Rachel: “Thank you for your article. I have POTS as well and am an exercise physiologist. I ran college cross country despite pots and was told that when my symptoms worsened it as because I was deconditioned. I was one of the “deconditioned” study participants. The exercise program helped a little because it allowed me to slow down and rebuild my base. Thank you for looking into the data and not only the conclusion. It is much appreciated.”

Buffy: “I can’t thank you enough for this piece! POTS tore my life apart 3 years ago after a viral illness, when I was an incredibly active college senior. Since then, I feel that Levine’s study has done nothing but discredit me and the rest of the POTS community, especially since the media has chosen to shout his “findings” from the rooftops. I cannot convey how refreshing and helpful it is to hear from the medical community in rebuttal to his study!”
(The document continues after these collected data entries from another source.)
#[export] Instance Key_countable : Countable Key :=
  inj_countable'
    (λ k, match k with
          | HeaderKey l => (l, None)
          | BlockKey l b => (l, Some b)
          end)
    (λ p, match p with
          | (l, None) => HeaderKey l
          | (l, Some b) => BlockKey l b
          end)
    (λ k, match k with HeaderKey _ => eq_refl | BlockKey _ _ => eq_refl end).

(** Modelled from the spec: the database behind [m_DBHandle] (a Tokyo
    Cabinet handle, external to the repository) is the key-value
    collection of the spec, a finite map from keys to bytes. The record
    is [class TCIndex : public TCCollection], which adds [m_BlocksCache]
    to the collection; the name, the URL and the open flag of the
    collection play no part in what follows. *)
Record TCIndex : Type := mkTCIndex {
  m_DBHandle : gmap Key (list byte);
  m_BlocksCache : BlockCache
}.

(** Modelled from the spec: the configured block capacity (bytes of body
    a block holds) and flush threshold, which the spec leaves open. *)
Record IndexConfig : Type := mkIndexConfig {
  BLOCK_CAPACITY : Z;
  FLUSH_THRESHOLD : Z
}.

(** Modelled from the spec: the zero-valued list header, of a list that
    does not exist yet. *)
Definition zero_list_header : PListHeader := mkPListHeader 0 0.

(** Modelled from the spec: the empty block header, of an absent block. *)
Definition zero_block_header : PListBlockHeader := mkPListBlockHeader 0 0 0 false.

(** The index with another value of [m_BlocksCache]. *)
Definition set_cache (c : BlockCache) (idx : TCIndex) : TCIndex :=
  mkTCIndex (m_DBHandle idx) c.
(* ===== verification/_CoqProject ===== *)
-Q . S2P
Prelude.v
Calendar.v
Sort.v
Frame.v
Reduce.v
Timestamp.v
Dataset.v
Load.v
Analyzer.v
DailySeries.v
GeoMap.v
Dashboard.v
Session.v
Script.v
(* ===== verification/Prelude.v ===== *)
(** * Verification of the Brazil e-commerce dashboard

    The program is one Streamlit script, src/dashboard/dashboard.py.  It
    loads a joined order table ([all_df]) and a geolocation table once
    per run, sorts the orders on their approval-time text and converts
    that text to timestamps, shows a sidebar whose date picker gives a
    range, filters the orders to that range ([main_df]) and hands the
    slice to [DataAnalyzer], whose four methods derive the tables the
    page shows: a daily series of distinct orders and revenue, a daily
    series of spend, product counts per category and distinct customers
    per state with the most common state.  The page prints totals and
    means of these tables, draws line and bar charts of them, recomputes
    the most common state from the sorted state table (line 196), and,
    through [BrazilMapPlotter], scatters the deduplicated customer
    locations over a map of Brazil fetched from the network.  Streamlit
    runs the whole script again on every interaction.

    ** Files, in dependency order

    - [Prelude] (this file): the result type of Python-level exceptions
      ([PyError], [result] with stdpp's monad notation, [is_ValueError]
      for the exception hierarchy, the [mapM] lemmas of a column
      converted cell by cell), column sums
      ([sumZ], notation [Σ] in [frame_scope]), [nunique], the partition
      of rows into keyed buckets and its lemmas ([buckets_perm]), list
      helpers ([seqZ_check_decide] turns a check by evaluation over a
      range into a lemma), the tactics [inv_res], [mem_cases],
      [mem_pick], [bind_step] and the hint databases [frame] and
      [frame_rw].
    - [Calendar]: the proleptic Gregorian calendar of [datetime64]:
      [days_from_civil] and [civil_from_days] on day numbers, counted
      with March-based years ([years_days]); they are inverse on valid
      dates and order-preserving ([date_key]).
    - [Sort]: [sort_values] as the class [SortValues], the interface
      between pandas and the components that sort (the contract pandas
      documents: a sorted permutation, ties in no fixed order), with
      three lawful instances, [insertion_sort_values] (stable),
      [merge_sort_values] (stdpp's merge sort, which reorders ties) and
      [reversed_ties_sort_values] (ties in reverse order), and what a
      client may conclude from the contract alone.
    - [Frame]: the other pandas operations the script calls, as
      executable definitions: [resample_D] (daily bins from the first to the last day, empty days
      included, NaT rows dropped); [groupby] (distinct non-missing keys in
      ascending order); [idxmax] (first maximal row, [ValueError] when
      empty, specified by [first_max]); [drop_duplicates] (first row per
      key); [value_counts]; [index0].
    - [Reduce]: what [Series.sum()] and [Series.mean()] run in numpy:
      on a float64 column, [np.add.reduce] as [DOUBLE_pairwise_sum]
      ([pairwise_sum]: eight accumulators over blocks of eight up to
      [PW_BLOCKSIZE] = 128 values, recursion on halves beyond, with the
      recursion depth as fuel; [add_reduce] runs it); on an int64
      column, [LONG_add]'s sequential loop with the 64-bit wrap-around
      written out ([int64_add_reduce], [wrap_int64]).
    - [Timestamp]: timestamps as text: [format_datetime] (the CSV's
      "YYYY-MM-DD HH:MM:SS"), [parse_datetime] ([pd.to_datetime] on that
      form), [format_date] (Python's [str] of a date) and [parse_date]
      (such a string compared with a [datetime64] column); the storage
      of [datetime64[ns]], a signed 64-bit nanosecond count with [iNaT]
      for NaT ([in_ns_bounds]).
    - [Dataset]: [OrderRecord] (the columns the script reads, missing
      values as [None]), the load sort [load_all_df] on instants (line
      68), [min_date]/[max_date] (lines 78-79), the picker default
      [default_date_range] (lines 86-91) and the filter [main_df]
      (lines 94-95).
    - [Load]: the same steps on the text the CSV holds: [RawOrder] with
      the six [datetime_cols] as text (line 66), the text sort
      [approved_text_le] (line 68), the loop [to_datetime] (lines 75-76:
      [to_datetime_col] on each column in order, [to_datetime_cell]
      raising [ValueError] on malformed text and [OutOfBoundsDatetime]
      outside the [datetime64[ns]] range), [load_csv], and the filter as
      written, [main_df_text], with [str_date].
    - [Analyzer]: the class [DataAnalyzer] as a record holding [df] and
      its methods [create_daily_orders_df], [create_sum_spend_df],
      [create_sum_order_items_df], [create_bystate_df] (lines 8-45),
      parameterised by [SortValues]; the output tables are records in the
      modules [DailyOrders], [SumSpend], [SumOrderItems], [ByState].
    - [DailySeries]: the calendar contract of the daily series,
      [daily_series_spec], stated without pandas.
    - [GeoMap]: [GeoPoint], [dedup_geolocation] (line 73), and
      [BrazilMapPlotter.plot] (lines 47-60) as the list of drawing
      commands it issues, the image fetch being the [ImageResource]
      capability (a class), whose failure propagates.
    - [Dashboard]: the page [render_page] (lines 97-227) of a slice:
      the widgets emitted, in order, and the exception that stopped the
      script, the tabs and the two explanation expanders verbatim
      ([state_explanation], [map_explanation]); [render], the page of
      the slice [main_df] of the loaded rows (lines 94-95);
      [summary_widgets] (lines 105-193), [displayed_most_common_state]
      (line 196), [state_bar_chart] (lines 199-204), [mean].
    - [Session]: the sidebar (lines 81-91), [date_input] and the
      unpacking [unpack_pair] (line 86), one run of the script [run]
      (composed with [render]), and the rerun loop: a [Session] holds the
      picker's value and the screen, [step] is an interaction (a pick the
      widget allows, or a rerun), [reachable] is the reflexive-transitive
      closure ([rtc]) of [step] from [session_init].  [step] models
      Streamlit, not dashboard.py: which picks the widget allows
      ([valid_pick]) is an assumption about [st.date_input], so only
      what a run does with a pick (line 86) is claimed.
    - [Script]: the whole script from the CSV text, [script_run]:
      [load_csv], the sidebar and picker of [Session], the text filter
      [main_df_text] and [render_page], composed as dashboard.py runs
      them, and the first screen it shows, stated against the CSV alone
      ([approved_before_day_of]).

    ** What the theorems show (claims C1-C28 of the manifest)

    - Totals (C1, C2, C3, C11, C17): the daily revenue adds up to the
      payments of the slice; the daily distinct-order counts add up to
      the distinct orders when every order is approved on one day; the
      category counts add up to the product ids of rows with a category;
      the page's "Total Revenue" and "Total Spend" are the payments; the
      state counts add up to the distinct customers when each customer
      has one state.
    - Integer width (C13): "Total Order" and "Total Items", int64 sums,
      never wrap on a slice of fewer than 2^63 rows, since they count at
      most one per row.
    - Shape of the tables (C12, C14-C16, C18, C21): the daily series has
      one row per day from the first to the last approval, zero-filled,
      and is the only series meeting the calendar contract (a
      refinement); the spend series is the revenue column; empty input
      gives empty daily tables; one category row per category present;
      every table is independent of the row order.
    - Charts and averages (C25, C28): the two category charts show the
      five largest and the five smallest counts, whatever the tie order;
      "Average Spend" divides the payments by the calendar days from the
      first approval day to the last, empty days included, "Average
      Items" the product ids by the distinct categories, each NaN on
      empty input.
    - The most common state (C4, C9, C10): [create_bystate_df] returns
      the state of largest count, alphabetically first among ties.  Line
      196 counts the rows of the state table, one per state, so which
      state it shows is decided by the tie order alone: under a stable
      tie order it agrees with line 42 and the bars carry their own
      counts; under the ties-reversed order the contract equally allows,
      it names a state with the fewest customers and mislabels the bars,
      on every slice.
    - Errors (C5, C6, C20, C22, C24): [create_bystate_df] raises
      [ValueError] exactly when no row has a state, so an empty date
      range renders nothing; a page run stops only there or at the map's
      image fetch, never with [IndexError] at line 196; a half-picked
      range raises [ValueError] at line 86; one timestamp text in any of
      the six converted columns that is malformed or out of range stops
      the load with that cell's error.
    - Dates (C7, C8): the slice holds the days [start .. end-1] and only
      the midnight instant of the end day; the default range drops the
      last day's orders.
    - Load (C23, C26): loading the text gives the parsed rows sorted by
      instant, missing times last, for any tie order; a timestamp
      converts exactly when its text lies between 1677-09-21 00:12:44
      and 2262-04-11 23:47:16.
    - The first screen (C27), from the CSV text to the page: when every
      timestamp converts, the "Total Revenue" of the screen drawn before
      the picker is touched is the payments of the orders approved
      before the day of the latest approval (or at its midnight), for
      any tie order of the sorts.  The step that makes the tie order
      irrelevant is that the slice, the picker's bounds and the page are
      functions of the multiset of rows: [Proper] instances for [(≡ₚ)]
      ([main_df_proper], [default_date_range_proper],
      [create_daily_orders_df_proper] and the other tables,
      [render_page_proper]).
    - Geolocation (C19): deduplication keeps one row per customer, the
      first, in order.

    Lemmas about the library models that the claims rest on, and that
    no change to dashboard.py could affect, are kept as lemmas of their
    files: the calendar conversions are inverse and monotone
    ([Calendar.calendar_roundtrip]); the timestamp text round-trips and
    sorts as its instant ([Timestamp.timestamp_text_roundtrip],
    [Timestamp.timestamp_text_order]); numpy's pairwise summation
    returns within depth [Nat.log2 n] ([Reduce.pairwise_sum_total]).

    ** Modelling choices and bounds

    Timestamps are [datetime64[ns]] values as [Z] (nanoseconds since the
    epoch), so day arithmetic is floor division by [ns_per_day]; picked
    dates are day numbers, and [str_date] prints their calendar date.
    The calendar theorems hold for every day number; the text theorems
    need a four-digit year, and the [str(date)] round trip the range of
    Python's [datetime.date] (years 1-9999, [py_date]), which contains
    the day of every [datetime64[ns]] value ([py_date_floor_day]); the
    64-bit range itself is kept ([in_ns_bounds]) where [pd.to_datetime]
    checks it.  The month table is checked by
    evaluation on the 366 days of a year and the 12 months, all else by
    arithmetic.  Payments are exact integers (centavos): the order in
    which numpy adds a column is modelled ([Reduce]), its binary64
    rounding is not.  Counts are summed as int64 with their wrap-around.  Coordinates are integers in
    units of 1e-8 degree.  Strings are [string] with Python's code-point
    order, [String.le] (UTF-8 bytes, which order as code points).

    Termination: every loop of the script runs over a finite collection
    (the six [datetime_cols], the rows of a frame, the days between two
    dates), and Streamlit runs the script once per interaction; these
    are structurally recursive (the year search corrects an estimate by
    one step, proved enough by [year_of_spec]).  The one recursion that
    is not structural is numpy's pairwise summation, which recurses on
    halves of the column: [Reduce.pairwise_sum] takes its recursion
    depth as fuel, and [add_reduce] runs it with fuel [Nat.log2 n],
    which [pairwise_sum_total] proves enough: each halving leaves at
    most [n/2 + 8] values, so the measure [Nat.log2 (n - 15)] drops by
    one per level.  On exact values the regrouping cannot change the
    sum; it would only matter for binary64 rounding, not modelled.

    ** Not modelled

    The network fetch and CSV tokenising ([pd.read_csv]: the raw rows are
    inputs), text forms of timestamps other than the CSV's, the values
    of the five timestamp columns the script converts but never reads
    (their conversion errors are modelled), the picker when the
    approval column holds no timestamp at all, chart styling (lines
    62-63, figure sizes, fonts, colours and the axis calls), and the
    rendering itself (a chart is its data, the map a command list, an
    expander its label and text).  Floating-point payments: the values
    of [payment_value] come from [pd.read_csv]'s decimal parser, pandas
    sums a resampled column with Kahan-compensated group sums, numpy
    rounds each addition of its pairwise tree, and the page prints the
    result with Python's shortest float repr; none of these is code of
    the script, and a faithful binary64 model of them (the parser
    included) would model the libraries rather than the program, so
    payments are kept as exact centavos and the sums are exact, in the
    order numpy performs them.  The mean of the int64 [product_count]
    column (line 167) reaches the float loop through numpy's casting
    buffers of 8192 values, which restart the pairwise tree per buffer;
    on exact values every grouping gives the same sum.  The picker when
    the approval column holds no timestamp at all: [min()] is NaT and
    what [st.date_input] then does with NaT bounds is undocumented
    Streamlit behaviour, so [Script.script_run] returns [None] there. *)

From Stdlib Require Export ZArith.
From stdpp Require Export sorting.
From stdpp Require Export base list sets strings numbers.
(* stdpp list lemmas take precedence over the Stdlib names of the same name *)
Export stdpp.list.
Stacy RN: “Thank you to all my fellow POTS sufferers who have tried to explain why Dr. Levine’s narrow description of POTS, which he erroneously is trying to have renamed the Grinch Syndrome, is so damaging to us in trying to find help in the medical community and in obtaining disability. We are not attacking Dr. Levine, rather we are fighting back against the misrepresentation of POTS. We just want the distinction made between the subset of deconditioned atrophied hearts causing temporary POTS-like symptoms (which you are free to call the Grinch Syndrome if you like!) from the other causes of POTS, some of which are permanent and not cured by exercise, as much as we might wish it could be!”